Oh, how underestimated the humble date is…. thankfully, it’s finally getting more appreciation lately thanks to vegan and raw diets becoming more popular, but that doesn’t mean it can’t feature proudly in a classic baked good. Exhibit A….
Date slice. No, not the prettiest of all at the bake sale or afternoon tea selection, but prettier than “fly cemeteries” and even more delicious. She’s a bit like the cousin you sometimes forget about but holds a dear place in your heart….

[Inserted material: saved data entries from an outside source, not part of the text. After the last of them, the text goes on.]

(* ===== verification/ManagerPaid.v ===== *)
(** * What the ledger knows of the manager's requests

    Every reservation a request carries is an object of the ledger, and the ledger's count of
    refusals never falls: so a request that has all its locks and still waits is one whose commit
    the ledger has refused. *)

From stdpp Require Import gmap list sorting strings fin_maps.
From S2P Require Import Prelude LockTypes Interval Resource Compat ScopeTree Ledger Queue Graph Manager.
From S2P Require Import ManagerInv ManagerPass.

(** ** The ledger's operations *)

(** Refusals are counted and objects stay. *)
Record ledger_on (l l' : Ledger) : Prop := {
  lo_refusals : l_rejections l <= l_rejections l';
  lo_objs t : is_Some (l_objs l !! t) -> is_Some (l_objs l' !! t)
}.

#[export] Instance ledger_on_preorder : PreOrder ledger_on.
Proof. split; [by split|]. intros l1 l2 l3 [R1 O1] [R2 O2]. split; [lia|auto]. Qed.

Lemma insert_is_Some {A} (m : gmap Z A) (i : Z) (x : A) (t : Z) : is_Some (m !! t) -> is_Some (<[i := x]> m !! t).
Proof. intros Ht. by apply lookup_insert_is_Some'; right. Qed.
#[local] Hint Resolve insert_is_Some : core.

Ltac ledger_cases := repeat case_match; simplify_eq; split; cbn; auto; lia.

Lemma ledger_on_commit l t : ledger_on l (Commit l t).1.
Proof. unfold Commit. ledger_cases. Qed.
Lemma ledger_on_reserve l o cs w : ledger_on l (Reserve l o cs w).1.
Proof. unfold Reserve. ledger_cases. Qed.
Lemma ledger_on_fixed l n o : ledger_on l (ChargeFixed l n o).1.
Proof. unfold ChargeFixed. ledger_cases. Qed.
Lemma ledger_on_release l t : ledger_on l (Ledger.Release l t).
Proof. unfold Ledger.Release. ledger_cases. Qed.
Lemma ledger_on_grant l o k : ledger_on l (ReleaseGrant l o k).
Proof. unfold ReleaseGrant. ledger_cases. Qed.
Lemma ledger_on_owner l o : ledger_on l (Ledger_ReleaseOwner l o).
Proof.
  split; [done|]. intros t [x Hx]. unfold Ledger_ReleaseOwner. cbn. rewrite map_lookup_imap, Hx. by eexists.
Qed.
Lemma ledger_on_all l : ledger_on l (ReleaseAll l).
Proof. by split. Qed.

#[local] Hint Resolve ledger_on_commit ledger_on_reserve ledger_on_fixed ledger_on_release
  ledger_on_grant ledger_on_owner ledger_on_all : core.

Lemma reserve_object l o cs w l' t : Reserve l o cs w = (l', Ok t) -> is_Some (l_objs l' !! t).
Proof.
  unfold Reserve. repeat case_match; intros E; simplify_eq; cbn; rewrite lookup_insert_eq; by eexists.
Qed.

(** A known reservation is refused with a count, or committed. *)
Lemma commit_refused l t l' e :
  is_Some (l_objs l !! t) -> Commit l t = (l', Err e) -> l_rejections l' = 1 + l_rejections l.
Proof. intros [x Hx]. unfold Commit. rewrite Hx. repeat case_match; intros E; by simplify_eq. Qed.

(** ** The manager's requests *)

Definition refusals (m : manager) : Z := l_rejections (m_ledger m).

(** Every reservation is an object of the ledger. *)
Record paid (m : manager) : Prop := {
  pd_refusals : 0 <= refusals m;
  pd_reserved r b : m_requests m !! r = Some b -> is_Some (l_objs (m_ledger m) !! b_reservation b)
}.

(** The requests of [h'] carry the reservations they have in [h]. *)
Definition res_kept (h h' : heap) : Prop :=
  forall r b', h' !! r = Some b' -> exists b, h !! r = Some b /\ b_reservation b' = b_reservation b.

#[export] Instance res_kept_preorder : PreOrder res_kept.
Proof.
  split; [by intros h r b; eauto|]. intros h1 h2 h3 H1 H2 r b3 Hb.
  destruct (H2 r b3 Hb) as (b2 & Hb2 & E2). destruct (H1 r b2 Hb2) as (b1 & Hb1 & E1). exists b1. split; [done|congruence].
Qed.

Lemma res_kept_alter h r f : (forall b, b_reservation (f b) = b_reservation b) -> res_kept h (alter f r h).
Proof.
  intros Hf r' b'. rewrite lookup_alter. case_decide; [subst|eauto].
  intros (b & -> & ->)%fmap_Some. eauto.
Qed.

Lemma res_kept_entry h id f : res_kept h (on_entry h id f).
Proof. by apply res_kept_alter. Qed.

Lemma res_kept_insert h r b b' : h !! r = Some b -> b_reservation b' = b_reservation b -> res_kept h (<[r := b']> h).
Proof. intros Hr E r' b0 [[<- <-]|[_ ?]]%lookup_insert_Some; eauto. Qed.

Lemma res_kept_benign h h' : heap_benign h h' -> res_kept h h'.
Proof.
  intros Hh r b' Hb. destruct (heap_benign_Some_inv _ _ _ _ Hh Hb) as (b & Hb0 & Hbb). exists b. split; [done|apply Hbb].
Qed.

Record accounts (m m' : manager) : Prop := {
  ac_ledger : ledger_on (m_ledger m) (m_ledger m');
  ac_requests r b' : m_requests m' !! r = Some b' ->
    is_Some (l_objs (m_ledger m') !! b_reservation b') \/
    exists b, m_requests m !! r = Some b /\ b_reservation b' = b_reservation b
}.

#[export] Instance accounts_preorder : PreOrder accounts.
Proof.
  split; [split; [reflexivity|eauto]|]. intros m1 m2 m3 [L1 R1] [L2 R2]. split; [by etrans|].
  intros r b3 Hb. destruct (R2 r b3 Hb) as [?|(b2 & Hb2 & E2)]; [by left|].
  destruct (R1 r b2 Hb2) as [Ho|(b1 & Hb1 & E1)]; [left; rewrite E2; by apply L2|right; exists b1; split; [done|congruence]].
Qed.

Lemma accounts_paid m m' : accounts m m' -> paid m -> paid m'.
Proof.
  intros [[L O] R] [P Q]. split; [unfold refusals in *; lia|]. intros r b' Hb.
  destruct (R r b' Hb) as [?|(b & Hb0 & ->)]; [done|]. by eapply O, Q.
Qed.

Lemma accounts_of m m' : ledger_on (m_ledger m) (m_ledger m') -> res_kept (m_requests m) (m_requests m') -> accounts m m'.
Proof. intros L R. split; [done|]. intros r b' Hb. right. by apply R. Qed.

Lemma accounts_same m m' : m_ledger m' = m_ledger m -> m_requests m' = m_requests m -> accounts m m'.
Proof. intros E1 E2. apply accounts_of; [by rewrite E1|by rewrite E2]. Qed.

Lemma accounts_ledger m m' : ledger_on (m_ledger m) (m_ledger m') -> m_requests m' = m_requests m -> accounts m m'.
Proof. intros L E. apply accounts_of; [done|by rewrite E]. Qed.

Lemma accounts_requests m m' : m_ledger m' = m_ledger m -> res_kept (m_requests m) (m_requests m') -> accounts m m'.
Proof. intros E R. apply accounts_of; [by rewrite E|done]. Qed.

Lemma accounts_fold {A B} (get : A -> manager) (f : A -> B -> A) l acc :
  (forall acc x, accounts (get acc) (get (f acc x))) -> accounts (get acc) (get (foldl f acc l)).
Proof.
  intros Hf. revert acc. induction l as [|x l IH]; intros acc; cbn [foldl]; [reflexivity|].
  transitivity (get (f acc x)); [apply Hf|apply IH].
Qed.

(** ** The fair pass *)

Lemma setStatus_reservation b st : b_reservation (setStatus b st) = b_reservation b.
Proof. unfold setStatus. by destruct (record _ _). Qed.

Lemma completeBundle_accounts m r : accounts m (completeBundleLocked m r).
Proof.
  unfold completeBundleLocked. destruct (m_requests m !! r) as [b|] eqn:Hr; [|reflexivity].
  destruct (_ || _); [reflexivity|]. pose proof (ledger_on_commit (m_ledger m) (b_reservation b)) as Hc.
  destruct (Commit _ _) as [l [u|e]]; [|by apply accounts_ledger]. cbn zeta.
  destruct (_ <? _); (apply accounts_of; [exact Hc|]); cbn; eapply res_kept_insert; try done; by rewrite setStatus_reservation.
Qed.

Lemma grant_entry_accounts r m i : accounts m (grant_entry r m i).
Proof.
  unfold grant_entry. destruct (deref _ _) as [q|]; [|reflexivity].
  destruct (m_locks m !! _) as [e|]; [|reflexivity].
  assert (forall e, accounts m (on_bundle ((put_lock m (ResourceKey (q_ref q)) e) <| m_requests ::= fun h =>
    on_entry h (r, i) (fun q => q <| q_state := entryHeld |>) |>) r (fun b => b <| b_held ::= Z.add 1 |>))) as Hheld.
  { intros e'. apply accounts_requests; [done|].
    transitivity (on_entry (m_requests m) (r, i) (fun q => q <| q_state := entryHeld |>));
      [apply res_kept_entry|by apply res_kept_alter]. }
  destruct (q_state q); [|reflexivity|apply Hheld]. by destruct (applyClaim _ _ _ _) as [e1 [|]]; apply Hheld.
Qed.

Lemma prune_key_accounts m k : accounts m (prune_key m k).
Proof. unfold prune_key. destruct (m_locks m !! k); by apply accounts_same. Qed.

Lemma grantLocked_accounts m r : accounts m (grantLocked m r).
Proof.
  unfold grantLocked. destruct (m_requests m !! r) as [b|]; [|reflexivity]. destruct (Terminal _); [reflexivity|].
  cbn zeta. etrans; [|apply completeBundle_accounts].
  etrans; [|apply (accounts_fold id prune_key); intros; apply prune_key_accounts].
  apply (accounts_fold id (grant_entry r)). intros. apply grant_entry_accounts.
Qed.

Lemma bundleReady_accounts m r : accounts m (bundleReadyLocked m r).1.
Proof.
  unfold bundleReadyLocked. destruct (m_requests m !! r) as [b|]; [|reflexivity].
  destruct (ready_entries_spec (m_locks m) r (seq 0 (length (b_entries b))) (m_requests m)) as [Hb _].
  destruct (ready_entries _ _ _ _). apply accounts_requests; [done|]. by apply res_kept_benign.
Qed.

Lemma retry_one_accounts acc r : accounts acc.1 (retry_one acc r).1.
Proof.
  destruct acc as [m p]. unfold retry_one. cbn [fst]. destruct (negb _); [reflexivity|].
  destruct (m_requests m !! r) as [b|]; [|reflexivity]. destruct (Terminal _); [by apply accounts_same|].
  destruct (complete b); [apply completeBundle_accounts|]. pose proof (bundleReady_accounts m r) as Hb.
  destruct (bundleReadyLocked m r) as [m1 ready]. cbn [fst] in Hb. destruct (negb ready); [done|].
  cbn [fst]. etrans; [exact Hb|apply grantLocked_accounts].
Qed.

(** A complete request whose reservation the ledger knows stays only where its commit is refused. *)
Lemma completeBundle_refused m r b :
  paid m -> m_requests m !! r = Some b -> b_Status b = RequestPending -> complete b = true ->
  r ∈ m_waiting (completeBundleLocked m r) -> 0 < refusals (completeBundleLocked m r).
Proof.
  intros [Hp Hr'] Hr Hs Hc. unfold completeBundleLocked. rewrite Hr, Hs, Hc. change (Terminal RequestPending || negb true) with false.
  cbn match. destruct (Commit _ _) as [l [u|e]] eqn:E.
  - destruct (_ <? _); cbn; intros Hw; set_solver.
  - intros _. unfold refusals in *. cbn. rewrite (commit_refused _ _ _ _ (Hr' r b Hr) E). lia.
Qed.

Section Accounts.
Context `{MapRange}.

Lemma retry_round_accounts m : accounts m (retry_round m).1.
Proof.
  unfold retry_round. etrans; [by apply (accounts_same m (next_tick m))|].
  apply (accounts_fold fst retry_one _ (next_tick m, false)), retry_one_accounts.
Qed.

Lemma retryWaiting_accounts m : accounts m (retryWaitingLocked m).
Proof.
  unfold retryWaitingLocked. etrans; [|by apply (accounts_same (retry_loop (retry_fuel m) m).1)].
  generalize (retry_fuel m). intros fuel. revert m. induction fuel as [|fuel IH]; intros m; cbn [retry_loop]; [reflexivity|].
  pose proof (retry_round_accounts m) as Hr. destruct (retry_round m) as [m1 [|]]; [etrans; [exact Hr|apply IH]|exact Hr].
Qed.

Lemma advance_accounts m k : accounts m (release_lock (advanceEntryLocked m) k).
Proof. etrans; [apply retryWaiting_accounts|]. by apply accounts_same. Qed.

Lemma advance_key_accounts m k : accounts m (advance_key m k).
Proof. unfold advance_key. destruct (m_locks m !! k); [|reflexivity]. apply advance_accounts. Qed.

(** ** Ending a request *)

Lemma finish_entry_accounts r m i : accounts m (finish_entry r m i).
Proof.
  unfold finish_entry. destruct (deref _ _) as [q|]; [|reflexivity].
  destruct (m_locks m !! _) as [e|]; [|reflexivity]. cbn zeta. destruct (dropClaim _ _ _ _) as [e1 d].
  destruct (d && _); (apply accounts_of; [cbn; auto; reflexivity|apply (res_kept_entry (m_requests m) (r, i))]).
Qed.

Lemma take_down_accounts m r b st : accounts m (take_down m r b st).
Proof.
  unfold take_down. etrans; [apply (accounts_fold id (finish_entry r)); intros; apply finish_entry_accounts|].
  apply accounts_of; cbn; [auto|]. apply res_kept_alter. intros b'. apply setStatus_reservation.
Qed.

Lemma finish_accounts m r st : accounts m (finishRequestLocked m r st).1.
Proof.
  unfold finishRequestLocked. destruct (m_requests m !! r) as [b|]; [|reflexivity].
  destruct (Terminal (b_Status b)); [reflexivity|]. change (accounts m (rebuildGraphLocked
    (foldl advance_key (take_down m r b st) (resourceKeys b)))).
  etrans; [apply take_down_accounts|]. etrans;
    [|by apply (accounts_same (foldl advance_key (take_down m r b st) (resourceKeys b)))].
  apply (accounts_fold id advance_key). intros. apply advance_key_accounts.
Qed.

Lemma cancel_accounts m f st : accounts m (cancelRequestsLocked m f st).1.
Proof.
  unfold cancelRequestsLocked. etrans; [by apply (accounts_same m (next_tick m))|].
  apply (accounts_fold fst (finish_counted st) _ (next_tick m, 0)). intros [x n] r. unfold finish_counted. cbn [fst].
  destruct (m_requests x !! r) as [b|]; [|reflexivity]. destruct (Terminal (b_Status b)); [reflexivity|]. apply finish_accounts.
Qed.
End Accounts.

But anyway, here’s the recipe.
Base and Top:
1 cup roughly of dates, chopped
1 cup water
125g softened butter
1/2 cup sugar
1&1/2 cups (or more) plain flour
1 teaspoon baking powder
Demerara sugar to top
Beforehand, make the filling. Cook the dates and water over low heat until smooth and like a paste (I did this on the fireplace actually…). When ready to bake, line a 20cm square tin with baking paper and preheat the oven to 180 degrees Celsius. Beat the butter and sugar until light and fluffy. Beat in the egg well, adding a bit of the flour if it curdles. Mix the flour and baking powder together and mix into the butter mix. If you are using electric beaters, then you make have to take the dough out and do the last bit by hand. Add enough flour until a soft dough has formed. Divide in half. Roll out each half until it is 20cm by 20cm. Line the bottom of the tin with one piece. Spread the date mixture on top. PLace the other square of pastry on top. Sprinkle on the sugar. Bake about half an hour, until lightly browned (it doesn’t turn golden brown to be cooked, just lightly does it!). Cool slightly if you can wait, and cut. Makes about 20 squares, but as usual that depends on your bar size preferences 🙂
There is a very Kiwi Cafe style version that involves more of a pate sablee base and top, and has lemon icing on it….yum! Like Dilmah, do try it. Have a good day!